- **Assignment**
The answer should be an exact repeat of the stretch of material below from the line containing "Definition new_node (part" through the line containing "encoder and starts".

- **Material provided**
============

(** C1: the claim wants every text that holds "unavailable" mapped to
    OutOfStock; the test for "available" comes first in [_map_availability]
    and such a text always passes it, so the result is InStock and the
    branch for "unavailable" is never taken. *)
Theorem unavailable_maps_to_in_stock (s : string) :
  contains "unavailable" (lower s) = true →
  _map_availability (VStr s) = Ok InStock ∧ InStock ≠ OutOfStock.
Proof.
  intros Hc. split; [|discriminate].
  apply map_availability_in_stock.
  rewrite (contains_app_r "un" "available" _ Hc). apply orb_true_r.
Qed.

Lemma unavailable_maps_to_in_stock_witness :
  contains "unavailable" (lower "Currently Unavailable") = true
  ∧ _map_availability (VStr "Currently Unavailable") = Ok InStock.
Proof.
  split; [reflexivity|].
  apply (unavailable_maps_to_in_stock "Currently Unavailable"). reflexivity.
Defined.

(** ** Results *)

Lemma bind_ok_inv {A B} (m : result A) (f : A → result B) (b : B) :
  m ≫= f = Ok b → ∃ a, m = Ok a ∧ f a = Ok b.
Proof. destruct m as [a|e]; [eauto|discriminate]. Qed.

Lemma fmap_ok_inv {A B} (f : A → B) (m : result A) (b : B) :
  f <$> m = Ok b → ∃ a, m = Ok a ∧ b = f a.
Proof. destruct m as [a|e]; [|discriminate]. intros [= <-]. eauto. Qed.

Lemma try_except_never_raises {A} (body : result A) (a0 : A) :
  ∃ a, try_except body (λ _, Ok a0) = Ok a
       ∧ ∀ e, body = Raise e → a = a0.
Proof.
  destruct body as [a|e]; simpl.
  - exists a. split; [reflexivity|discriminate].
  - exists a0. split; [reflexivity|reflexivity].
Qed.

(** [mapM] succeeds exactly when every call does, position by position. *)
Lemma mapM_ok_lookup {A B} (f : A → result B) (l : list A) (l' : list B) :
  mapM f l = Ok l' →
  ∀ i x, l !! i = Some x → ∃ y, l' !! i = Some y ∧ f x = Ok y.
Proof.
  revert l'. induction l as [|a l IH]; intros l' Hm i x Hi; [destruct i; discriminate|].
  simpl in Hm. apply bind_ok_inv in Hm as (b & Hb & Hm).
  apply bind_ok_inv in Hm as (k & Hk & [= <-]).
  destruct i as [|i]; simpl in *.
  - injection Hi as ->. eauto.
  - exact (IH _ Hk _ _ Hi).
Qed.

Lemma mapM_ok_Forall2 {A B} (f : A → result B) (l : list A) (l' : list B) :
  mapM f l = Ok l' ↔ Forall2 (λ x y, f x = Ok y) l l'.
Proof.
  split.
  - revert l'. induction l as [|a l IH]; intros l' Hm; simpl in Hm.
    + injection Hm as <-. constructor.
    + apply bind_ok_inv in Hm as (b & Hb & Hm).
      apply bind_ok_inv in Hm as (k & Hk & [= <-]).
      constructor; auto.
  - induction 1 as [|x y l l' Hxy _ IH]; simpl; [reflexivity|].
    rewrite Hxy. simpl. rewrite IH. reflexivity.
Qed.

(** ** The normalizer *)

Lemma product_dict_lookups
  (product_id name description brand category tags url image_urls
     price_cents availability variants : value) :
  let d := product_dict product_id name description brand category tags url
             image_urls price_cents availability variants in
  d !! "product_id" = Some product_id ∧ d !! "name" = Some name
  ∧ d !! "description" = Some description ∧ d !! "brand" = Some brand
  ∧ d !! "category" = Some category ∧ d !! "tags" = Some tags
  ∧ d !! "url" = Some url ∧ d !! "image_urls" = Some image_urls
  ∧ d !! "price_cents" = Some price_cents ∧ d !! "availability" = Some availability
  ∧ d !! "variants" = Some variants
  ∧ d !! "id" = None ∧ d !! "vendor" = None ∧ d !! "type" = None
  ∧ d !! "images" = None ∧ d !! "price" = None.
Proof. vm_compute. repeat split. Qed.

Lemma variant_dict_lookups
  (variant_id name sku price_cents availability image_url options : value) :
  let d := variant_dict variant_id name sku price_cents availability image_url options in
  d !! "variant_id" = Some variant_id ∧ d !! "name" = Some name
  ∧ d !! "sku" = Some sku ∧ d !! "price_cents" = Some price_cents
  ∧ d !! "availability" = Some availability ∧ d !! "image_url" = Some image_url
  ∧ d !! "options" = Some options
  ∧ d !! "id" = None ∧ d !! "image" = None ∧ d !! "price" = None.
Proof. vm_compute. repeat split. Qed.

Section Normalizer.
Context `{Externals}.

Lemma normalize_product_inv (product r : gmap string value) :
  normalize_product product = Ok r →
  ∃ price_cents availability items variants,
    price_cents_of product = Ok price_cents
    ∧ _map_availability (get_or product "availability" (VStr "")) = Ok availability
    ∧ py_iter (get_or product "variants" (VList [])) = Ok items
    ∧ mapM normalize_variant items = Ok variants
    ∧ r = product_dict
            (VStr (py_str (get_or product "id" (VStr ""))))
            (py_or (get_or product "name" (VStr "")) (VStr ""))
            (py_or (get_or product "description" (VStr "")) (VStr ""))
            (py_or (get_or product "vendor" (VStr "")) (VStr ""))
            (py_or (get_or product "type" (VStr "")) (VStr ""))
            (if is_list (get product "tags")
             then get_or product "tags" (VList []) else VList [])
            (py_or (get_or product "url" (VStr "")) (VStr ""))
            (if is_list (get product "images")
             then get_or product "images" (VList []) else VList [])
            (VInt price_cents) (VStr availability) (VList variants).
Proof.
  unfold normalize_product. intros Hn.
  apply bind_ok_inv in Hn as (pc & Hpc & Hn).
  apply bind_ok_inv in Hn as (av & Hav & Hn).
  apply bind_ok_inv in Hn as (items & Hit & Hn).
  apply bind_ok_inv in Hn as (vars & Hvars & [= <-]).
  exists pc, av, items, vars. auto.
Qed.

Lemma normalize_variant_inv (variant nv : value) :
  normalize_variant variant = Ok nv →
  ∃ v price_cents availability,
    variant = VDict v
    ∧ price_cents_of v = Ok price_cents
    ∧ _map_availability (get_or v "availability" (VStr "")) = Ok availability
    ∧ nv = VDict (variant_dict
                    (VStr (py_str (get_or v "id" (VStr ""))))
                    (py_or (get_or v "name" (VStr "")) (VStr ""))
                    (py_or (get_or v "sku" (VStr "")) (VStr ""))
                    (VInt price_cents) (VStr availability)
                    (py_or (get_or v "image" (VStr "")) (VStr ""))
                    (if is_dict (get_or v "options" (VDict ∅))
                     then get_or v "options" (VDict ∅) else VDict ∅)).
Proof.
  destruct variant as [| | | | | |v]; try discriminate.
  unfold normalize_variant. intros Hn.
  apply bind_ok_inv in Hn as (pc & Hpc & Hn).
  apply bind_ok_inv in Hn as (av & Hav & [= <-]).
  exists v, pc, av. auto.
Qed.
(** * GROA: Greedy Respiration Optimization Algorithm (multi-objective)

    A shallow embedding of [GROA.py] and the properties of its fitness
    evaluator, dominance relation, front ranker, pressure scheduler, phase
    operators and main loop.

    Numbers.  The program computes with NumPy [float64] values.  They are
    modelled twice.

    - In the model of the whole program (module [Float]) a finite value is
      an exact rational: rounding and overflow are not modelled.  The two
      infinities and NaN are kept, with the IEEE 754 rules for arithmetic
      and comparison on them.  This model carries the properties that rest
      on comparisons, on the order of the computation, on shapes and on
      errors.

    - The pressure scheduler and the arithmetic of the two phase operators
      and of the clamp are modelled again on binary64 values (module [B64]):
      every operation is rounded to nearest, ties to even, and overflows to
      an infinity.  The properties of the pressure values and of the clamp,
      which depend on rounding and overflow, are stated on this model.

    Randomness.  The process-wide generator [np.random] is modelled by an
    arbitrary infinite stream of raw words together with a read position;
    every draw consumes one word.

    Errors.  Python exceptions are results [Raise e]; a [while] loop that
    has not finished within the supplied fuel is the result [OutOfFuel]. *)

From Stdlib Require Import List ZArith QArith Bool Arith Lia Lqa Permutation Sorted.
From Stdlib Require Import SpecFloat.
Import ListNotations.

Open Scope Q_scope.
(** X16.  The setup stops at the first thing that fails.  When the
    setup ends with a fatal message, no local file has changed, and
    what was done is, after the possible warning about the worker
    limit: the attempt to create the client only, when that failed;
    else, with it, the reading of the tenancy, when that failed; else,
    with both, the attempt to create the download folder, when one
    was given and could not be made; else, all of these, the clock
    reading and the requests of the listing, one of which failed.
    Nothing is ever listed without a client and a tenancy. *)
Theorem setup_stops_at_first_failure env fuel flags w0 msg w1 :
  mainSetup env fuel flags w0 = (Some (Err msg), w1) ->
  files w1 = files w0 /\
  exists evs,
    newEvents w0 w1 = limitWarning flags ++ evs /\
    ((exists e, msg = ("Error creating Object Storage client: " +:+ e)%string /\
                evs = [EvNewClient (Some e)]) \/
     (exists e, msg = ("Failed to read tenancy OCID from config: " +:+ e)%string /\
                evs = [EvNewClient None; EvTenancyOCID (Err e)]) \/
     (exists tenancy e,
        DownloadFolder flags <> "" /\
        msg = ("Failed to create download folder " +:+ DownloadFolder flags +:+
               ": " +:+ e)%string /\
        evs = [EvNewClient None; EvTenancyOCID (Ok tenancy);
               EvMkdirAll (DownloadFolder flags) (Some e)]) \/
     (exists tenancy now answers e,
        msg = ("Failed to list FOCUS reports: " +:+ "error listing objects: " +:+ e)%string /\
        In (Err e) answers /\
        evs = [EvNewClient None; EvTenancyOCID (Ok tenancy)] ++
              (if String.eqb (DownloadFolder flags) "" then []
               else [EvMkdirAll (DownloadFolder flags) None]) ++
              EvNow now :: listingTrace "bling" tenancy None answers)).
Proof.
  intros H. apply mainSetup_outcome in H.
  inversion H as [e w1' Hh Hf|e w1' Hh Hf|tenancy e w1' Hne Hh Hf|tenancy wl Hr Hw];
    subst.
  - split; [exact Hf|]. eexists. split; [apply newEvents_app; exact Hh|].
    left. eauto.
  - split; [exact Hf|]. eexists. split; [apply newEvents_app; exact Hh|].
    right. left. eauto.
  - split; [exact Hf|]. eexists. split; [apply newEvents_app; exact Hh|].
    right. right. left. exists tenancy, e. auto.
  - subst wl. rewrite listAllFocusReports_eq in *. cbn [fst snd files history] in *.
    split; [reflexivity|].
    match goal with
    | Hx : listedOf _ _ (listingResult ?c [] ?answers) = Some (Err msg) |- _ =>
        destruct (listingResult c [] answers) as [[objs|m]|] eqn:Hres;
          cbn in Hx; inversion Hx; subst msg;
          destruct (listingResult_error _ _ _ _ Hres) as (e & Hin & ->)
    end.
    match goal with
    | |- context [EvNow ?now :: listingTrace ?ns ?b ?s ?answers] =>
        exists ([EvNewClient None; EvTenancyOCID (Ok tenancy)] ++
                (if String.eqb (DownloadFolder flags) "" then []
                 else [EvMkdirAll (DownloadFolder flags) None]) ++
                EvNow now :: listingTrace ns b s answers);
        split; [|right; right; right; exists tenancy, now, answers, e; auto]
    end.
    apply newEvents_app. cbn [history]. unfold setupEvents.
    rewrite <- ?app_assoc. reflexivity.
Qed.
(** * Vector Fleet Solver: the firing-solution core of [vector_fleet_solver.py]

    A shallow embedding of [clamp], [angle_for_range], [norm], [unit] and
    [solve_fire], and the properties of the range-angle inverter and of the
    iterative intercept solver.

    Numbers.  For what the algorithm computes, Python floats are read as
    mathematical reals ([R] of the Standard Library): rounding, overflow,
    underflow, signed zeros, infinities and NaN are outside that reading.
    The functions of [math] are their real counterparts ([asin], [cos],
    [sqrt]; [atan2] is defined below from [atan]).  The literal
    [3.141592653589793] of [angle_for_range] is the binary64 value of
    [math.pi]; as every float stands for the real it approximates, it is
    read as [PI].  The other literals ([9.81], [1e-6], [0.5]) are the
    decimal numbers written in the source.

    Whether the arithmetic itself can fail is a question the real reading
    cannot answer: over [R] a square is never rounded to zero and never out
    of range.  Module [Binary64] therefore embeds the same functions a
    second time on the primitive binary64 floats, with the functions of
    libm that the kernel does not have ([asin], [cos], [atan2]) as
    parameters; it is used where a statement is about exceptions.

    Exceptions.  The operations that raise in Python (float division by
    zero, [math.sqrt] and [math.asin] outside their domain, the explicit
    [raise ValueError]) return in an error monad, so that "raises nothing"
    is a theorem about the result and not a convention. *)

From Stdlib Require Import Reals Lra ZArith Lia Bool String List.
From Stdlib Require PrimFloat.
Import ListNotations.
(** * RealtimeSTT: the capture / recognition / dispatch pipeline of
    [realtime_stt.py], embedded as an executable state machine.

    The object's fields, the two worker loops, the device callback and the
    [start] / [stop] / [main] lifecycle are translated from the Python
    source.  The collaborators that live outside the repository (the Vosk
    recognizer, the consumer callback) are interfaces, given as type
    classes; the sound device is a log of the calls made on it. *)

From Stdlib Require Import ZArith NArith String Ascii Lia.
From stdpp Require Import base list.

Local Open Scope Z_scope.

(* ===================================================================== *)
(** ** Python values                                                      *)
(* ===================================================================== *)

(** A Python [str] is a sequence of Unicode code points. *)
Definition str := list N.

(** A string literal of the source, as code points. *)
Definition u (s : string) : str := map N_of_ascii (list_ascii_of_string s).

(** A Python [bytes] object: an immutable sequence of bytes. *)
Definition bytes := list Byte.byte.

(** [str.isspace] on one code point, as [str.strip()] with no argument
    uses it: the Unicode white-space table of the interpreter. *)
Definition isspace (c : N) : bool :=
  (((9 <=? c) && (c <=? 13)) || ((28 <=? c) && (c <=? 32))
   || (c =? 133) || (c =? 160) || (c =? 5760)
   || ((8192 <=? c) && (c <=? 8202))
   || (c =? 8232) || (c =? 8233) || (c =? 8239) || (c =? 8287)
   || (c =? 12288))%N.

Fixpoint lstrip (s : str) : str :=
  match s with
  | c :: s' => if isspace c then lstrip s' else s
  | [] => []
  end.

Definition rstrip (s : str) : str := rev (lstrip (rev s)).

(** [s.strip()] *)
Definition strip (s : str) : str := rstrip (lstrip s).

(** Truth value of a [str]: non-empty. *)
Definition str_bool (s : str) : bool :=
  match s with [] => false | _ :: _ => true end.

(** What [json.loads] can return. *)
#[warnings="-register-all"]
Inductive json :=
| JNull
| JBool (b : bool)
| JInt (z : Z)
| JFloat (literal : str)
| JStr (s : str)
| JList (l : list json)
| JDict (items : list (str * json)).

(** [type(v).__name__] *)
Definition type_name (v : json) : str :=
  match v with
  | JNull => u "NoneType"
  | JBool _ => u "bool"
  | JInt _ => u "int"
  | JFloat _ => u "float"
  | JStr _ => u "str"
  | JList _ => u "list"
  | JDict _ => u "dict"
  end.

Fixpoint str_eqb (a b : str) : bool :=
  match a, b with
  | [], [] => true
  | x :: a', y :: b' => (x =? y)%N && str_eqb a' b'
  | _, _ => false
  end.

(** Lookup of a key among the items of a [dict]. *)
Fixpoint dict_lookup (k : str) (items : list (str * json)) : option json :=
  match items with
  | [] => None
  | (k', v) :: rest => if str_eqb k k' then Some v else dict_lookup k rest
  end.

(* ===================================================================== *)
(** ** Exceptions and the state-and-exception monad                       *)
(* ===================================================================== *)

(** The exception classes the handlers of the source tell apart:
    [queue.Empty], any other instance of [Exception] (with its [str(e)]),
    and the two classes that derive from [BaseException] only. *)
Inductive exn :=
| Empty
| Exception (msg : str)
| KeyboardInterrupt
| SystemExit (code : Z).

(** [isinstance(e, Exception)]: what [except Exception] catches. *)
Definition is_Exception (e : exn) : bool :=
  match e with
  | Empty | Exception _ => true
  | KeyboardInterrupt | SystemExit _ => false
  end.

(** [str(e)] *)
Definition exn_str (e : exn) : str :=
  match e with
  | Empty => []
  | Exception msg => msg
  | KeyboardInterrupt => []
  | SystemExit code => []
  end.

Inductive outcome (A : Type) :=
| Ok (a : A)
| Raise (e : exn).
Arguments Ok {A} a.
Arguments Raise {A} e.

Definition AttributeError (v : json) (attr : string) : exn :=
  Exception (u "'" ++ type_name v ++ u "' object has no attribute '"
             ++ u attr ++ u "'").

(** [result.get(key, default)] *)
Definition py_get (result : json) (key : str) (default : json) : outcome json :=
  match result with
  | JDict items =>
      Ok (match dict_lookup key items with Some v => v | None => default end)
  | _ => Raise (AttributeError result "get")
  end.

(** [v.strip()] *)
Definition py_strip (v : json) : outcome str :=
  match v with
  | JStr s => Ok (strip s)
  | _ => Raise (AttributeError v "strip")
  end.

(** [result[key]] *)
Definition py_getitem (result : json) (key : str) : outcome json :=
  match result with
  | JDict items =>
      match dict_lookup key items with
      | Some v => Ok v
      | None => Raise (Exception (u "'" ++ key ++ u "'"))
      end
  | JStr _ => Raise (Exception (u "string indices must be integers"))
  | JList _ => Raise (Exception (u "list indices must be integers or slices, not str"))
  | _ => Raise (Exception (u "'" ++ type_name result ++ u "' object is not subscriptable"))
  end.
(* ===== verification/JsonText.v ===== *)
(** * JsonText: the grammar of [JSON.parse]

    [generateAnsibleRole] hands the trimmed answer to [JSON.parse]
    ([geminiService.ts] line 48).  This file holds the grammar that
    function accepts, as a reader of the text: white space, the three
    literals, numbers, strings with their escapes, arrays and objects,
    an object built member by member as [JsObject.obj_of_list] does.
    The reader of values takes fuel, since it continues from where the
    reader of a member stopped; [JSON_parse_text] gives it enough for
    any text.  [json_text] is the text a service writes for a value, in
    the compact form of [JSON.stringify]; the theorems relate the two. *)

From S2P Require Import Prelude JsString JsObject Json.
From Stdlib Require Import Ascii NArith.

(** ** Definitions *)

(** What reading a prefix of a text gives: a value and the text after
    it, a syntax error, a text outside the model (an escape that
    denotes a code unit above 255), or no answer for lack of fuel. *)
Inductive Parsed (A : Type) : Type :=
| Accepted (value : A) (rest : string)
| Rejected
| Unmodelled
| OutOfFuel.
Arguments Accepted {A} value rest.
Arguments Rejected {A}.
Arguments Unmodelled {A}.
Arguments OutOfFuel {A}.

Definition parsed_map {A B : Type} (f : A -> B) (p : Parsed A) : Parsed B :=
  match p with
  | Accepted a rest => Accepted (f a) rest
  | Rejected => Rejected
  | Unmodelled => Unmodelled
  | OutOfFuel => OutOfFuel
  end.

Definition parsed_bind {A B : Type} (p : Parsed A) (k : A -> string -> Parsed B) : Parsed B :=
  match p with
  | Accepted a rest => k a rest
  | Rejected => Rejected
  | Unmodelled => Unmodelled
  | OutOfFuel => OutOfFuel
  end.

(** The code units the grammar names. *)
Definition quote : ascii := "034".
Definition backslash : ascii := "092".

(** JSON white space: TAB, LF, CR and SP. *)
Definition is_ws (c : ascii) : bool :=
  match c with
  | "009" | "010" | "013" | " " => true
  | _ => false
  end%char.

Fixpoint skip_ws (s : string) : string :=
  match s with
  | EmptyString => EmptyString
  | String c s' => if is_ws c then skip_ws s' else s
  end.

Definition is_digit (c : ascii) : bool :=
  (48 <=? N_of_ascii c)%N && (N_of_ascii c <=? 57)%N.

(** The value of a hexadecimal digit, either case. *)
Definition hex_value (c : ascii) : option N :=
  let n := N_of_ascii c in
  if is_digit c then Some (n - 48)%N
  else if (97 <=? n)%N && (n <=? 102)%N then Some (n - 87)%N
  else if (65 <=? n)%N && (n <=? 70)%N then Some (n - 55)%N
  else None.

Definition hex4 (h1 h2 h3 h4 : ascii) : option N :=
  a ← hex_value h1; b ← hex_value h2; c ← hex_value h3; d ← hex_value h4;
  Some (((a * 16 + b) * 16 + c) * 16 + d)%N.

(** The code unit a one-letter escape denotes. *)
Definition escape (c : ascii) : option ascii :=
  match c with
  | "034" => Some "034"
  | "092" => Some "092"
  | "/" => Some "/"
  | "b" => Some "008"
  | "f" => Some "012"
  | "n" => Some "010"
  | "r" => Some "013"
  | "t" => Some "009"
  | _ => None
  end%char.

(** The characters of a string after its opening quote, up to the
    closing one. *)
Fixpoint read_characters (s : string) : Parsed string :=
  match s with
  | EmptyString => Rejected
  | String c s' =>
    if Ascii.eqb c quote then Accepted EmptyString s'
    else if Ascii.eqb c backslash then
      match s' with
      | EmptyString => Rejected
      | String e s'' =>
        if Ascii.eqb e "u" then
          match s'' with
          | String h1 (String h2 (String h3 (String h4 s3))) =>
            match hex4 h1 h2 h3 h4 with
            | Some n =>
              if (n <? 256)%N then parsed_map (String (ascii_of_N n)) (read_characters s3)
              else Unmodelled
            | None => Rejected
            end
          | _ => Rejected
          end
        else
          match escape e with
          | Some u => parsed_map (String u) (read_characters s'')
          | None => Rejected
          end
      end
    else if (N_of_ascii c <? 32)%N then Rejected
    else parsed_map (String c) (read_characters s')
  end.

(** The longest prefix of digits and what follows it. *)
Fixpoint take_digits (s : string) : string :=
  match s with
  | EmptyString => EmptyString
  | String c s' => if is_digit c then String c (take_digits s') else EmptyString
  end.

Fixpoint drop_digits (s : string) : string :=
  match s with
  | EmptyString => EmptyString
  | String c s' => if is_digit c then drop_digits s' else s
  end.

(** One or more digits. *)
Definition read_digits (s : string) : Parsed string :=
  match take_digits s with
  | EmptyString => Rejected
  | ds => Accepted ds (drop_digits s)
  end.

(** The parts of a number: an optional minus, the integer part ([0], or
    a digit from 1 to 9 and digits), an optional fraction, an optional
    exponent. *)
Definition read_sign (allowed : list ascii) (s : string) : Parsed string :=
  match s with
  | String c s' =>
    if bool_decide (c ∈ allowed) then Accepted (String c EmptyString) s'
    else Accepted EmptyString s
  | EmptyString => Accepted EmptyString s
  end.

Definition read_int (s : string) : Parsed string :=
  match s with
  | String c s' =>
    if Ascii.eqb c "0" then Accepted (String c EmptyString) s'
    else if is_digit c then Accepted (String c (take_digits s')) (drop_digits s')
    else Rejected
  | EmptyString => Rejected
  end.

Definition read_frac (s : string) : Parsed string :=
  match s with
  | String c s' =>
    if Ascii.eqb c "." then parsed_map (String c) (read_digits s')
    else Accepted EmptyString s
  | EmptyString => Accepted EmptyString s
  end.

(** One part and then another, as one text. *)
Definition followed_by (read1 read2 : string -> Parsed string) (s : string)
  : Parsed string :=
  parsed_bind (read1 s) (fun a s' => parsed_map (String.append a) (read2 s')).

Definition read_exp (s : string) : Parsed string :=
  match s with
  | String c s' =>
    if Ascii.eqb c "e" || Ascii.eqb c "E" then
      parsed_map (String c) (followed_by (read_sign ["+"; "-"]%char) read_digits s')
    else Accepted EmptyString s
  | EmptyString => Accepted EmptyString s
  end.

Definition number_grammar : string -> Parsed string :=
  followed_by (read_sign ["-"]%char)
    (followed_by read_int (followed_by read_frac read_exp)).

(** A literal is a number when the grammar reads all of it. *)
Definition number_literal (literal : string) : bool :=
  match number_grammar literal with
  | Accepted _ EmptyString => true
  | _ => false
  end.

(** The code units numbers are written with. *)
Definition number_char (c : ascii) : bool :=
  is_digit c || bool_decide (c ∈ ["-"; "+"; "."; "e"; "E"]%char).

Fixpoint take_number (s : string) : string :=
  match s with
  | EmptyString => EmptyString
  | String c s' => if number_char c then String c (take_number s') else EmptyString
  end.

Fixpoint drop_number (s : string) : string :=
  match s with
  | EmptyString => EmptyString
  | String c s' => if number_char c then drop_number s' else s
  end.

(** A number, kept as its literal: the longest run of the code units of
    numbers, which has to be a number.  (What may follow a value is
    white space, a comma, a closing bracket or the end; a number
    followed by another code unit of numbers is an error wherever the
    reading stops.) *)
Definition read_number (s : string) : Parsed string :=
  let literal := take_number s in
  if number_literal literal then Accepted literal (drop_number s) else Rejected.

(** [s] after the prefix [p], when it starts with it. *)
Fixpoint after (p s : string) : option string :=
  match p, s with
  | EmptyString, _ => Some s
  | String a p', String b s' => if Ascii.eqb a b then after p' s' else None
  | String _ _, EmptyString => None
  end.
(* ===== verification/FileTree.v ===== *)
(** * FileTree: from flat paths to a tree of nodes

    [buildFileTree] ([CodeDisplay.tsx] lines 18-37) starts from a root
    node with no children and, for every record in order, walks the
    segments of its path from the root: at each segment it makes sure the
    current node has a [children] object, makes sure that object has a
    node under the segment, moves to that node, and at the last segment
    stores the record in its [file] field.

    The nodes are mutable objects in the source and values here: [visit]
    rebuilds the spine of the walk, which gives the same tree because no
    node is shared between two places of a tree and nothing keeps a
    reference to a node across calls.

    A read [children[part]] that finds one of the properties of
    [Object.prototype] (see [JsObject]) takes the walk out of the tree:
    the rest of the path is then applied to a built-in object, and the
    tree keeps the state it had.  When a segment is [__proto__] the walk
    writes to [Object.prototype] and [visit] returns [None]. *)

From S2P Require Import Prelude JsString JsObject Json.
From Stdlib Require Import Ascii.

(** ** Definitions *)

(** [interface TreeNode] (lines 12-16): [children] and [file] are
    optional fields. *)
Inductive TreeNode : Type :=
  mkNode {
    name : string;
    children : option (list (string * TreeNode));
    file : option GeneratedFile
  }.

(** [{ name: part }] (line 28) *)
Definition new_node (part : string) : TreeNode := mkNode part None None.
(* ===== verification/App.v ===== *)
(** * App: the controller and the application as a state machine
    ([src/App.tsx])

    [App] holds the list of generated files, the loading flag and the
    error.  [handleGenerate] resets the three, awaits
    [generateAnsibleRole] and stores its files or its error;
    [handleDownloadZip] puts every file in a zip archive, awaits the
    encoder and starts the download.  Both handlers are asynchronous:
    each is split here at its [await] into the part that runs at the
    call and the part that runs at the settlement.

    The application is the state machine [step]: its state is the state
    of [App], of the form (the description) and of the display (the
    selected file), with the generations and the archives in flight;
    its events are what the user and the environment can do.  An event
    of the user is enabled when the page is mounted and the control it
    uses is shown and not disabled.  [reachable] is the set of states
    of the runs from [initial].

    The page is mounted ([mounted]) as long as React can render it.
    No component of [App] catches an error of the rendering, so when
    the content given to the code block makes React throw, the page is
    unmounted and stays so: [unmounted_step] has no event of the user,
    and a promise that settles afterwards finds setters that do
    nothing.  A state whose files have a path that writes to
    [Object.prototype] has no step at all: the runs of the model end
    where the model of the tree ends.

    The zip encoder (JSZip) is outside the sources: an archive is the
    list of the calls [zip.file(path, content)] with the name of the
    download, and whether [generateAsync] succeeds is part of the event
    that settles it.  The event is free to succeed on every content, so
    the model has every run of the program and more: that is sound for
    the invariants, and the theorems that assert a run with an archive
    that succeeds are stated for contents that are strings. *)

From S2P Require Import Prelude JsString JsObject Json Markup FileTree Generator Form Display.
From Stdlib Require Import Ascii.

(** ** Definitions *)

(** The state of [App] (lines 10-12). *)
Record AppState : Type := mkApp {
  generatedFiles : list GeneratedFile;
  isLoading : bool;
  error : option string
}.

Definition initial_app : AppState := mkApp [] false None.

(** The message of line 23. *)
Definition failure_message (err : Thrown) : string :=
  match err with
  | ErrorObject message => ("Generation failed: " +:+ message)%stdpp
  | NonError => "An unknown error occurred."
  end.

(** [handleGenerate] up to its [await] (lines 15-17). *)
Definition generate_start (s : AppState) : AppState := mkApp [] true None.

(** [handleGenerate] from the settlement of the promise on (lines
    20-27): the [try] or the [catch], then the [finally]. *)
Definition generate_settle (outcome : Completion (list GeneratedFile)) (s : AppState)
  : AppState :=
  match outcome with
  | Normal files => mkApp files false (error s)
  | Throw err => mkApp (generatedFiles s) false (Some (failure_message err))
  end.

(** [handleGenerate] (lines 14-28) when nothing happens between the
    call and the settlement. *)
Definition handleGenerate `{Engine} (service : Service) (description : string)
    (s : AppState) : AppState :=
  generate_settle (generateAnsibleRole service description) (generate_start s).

============

- **Solution for this problem**
Definition new_node (part : string) : TreeNode := mkNode part None None.
(* ===== verification/App.v ===== *)
(** * App: the controller and the application as a state machine
    ([src/App.tsx])

    [App] holds the list of generated files, the loading flag and the
    error.  [handleGenerate] resets the three, awaits
    [generateAnsibleRole] and stores its files or its error;
    [handleDownloadZip] puts every file in a zip archive, awaits the
    encoder and starts the download.  Both handlers are asynchronous:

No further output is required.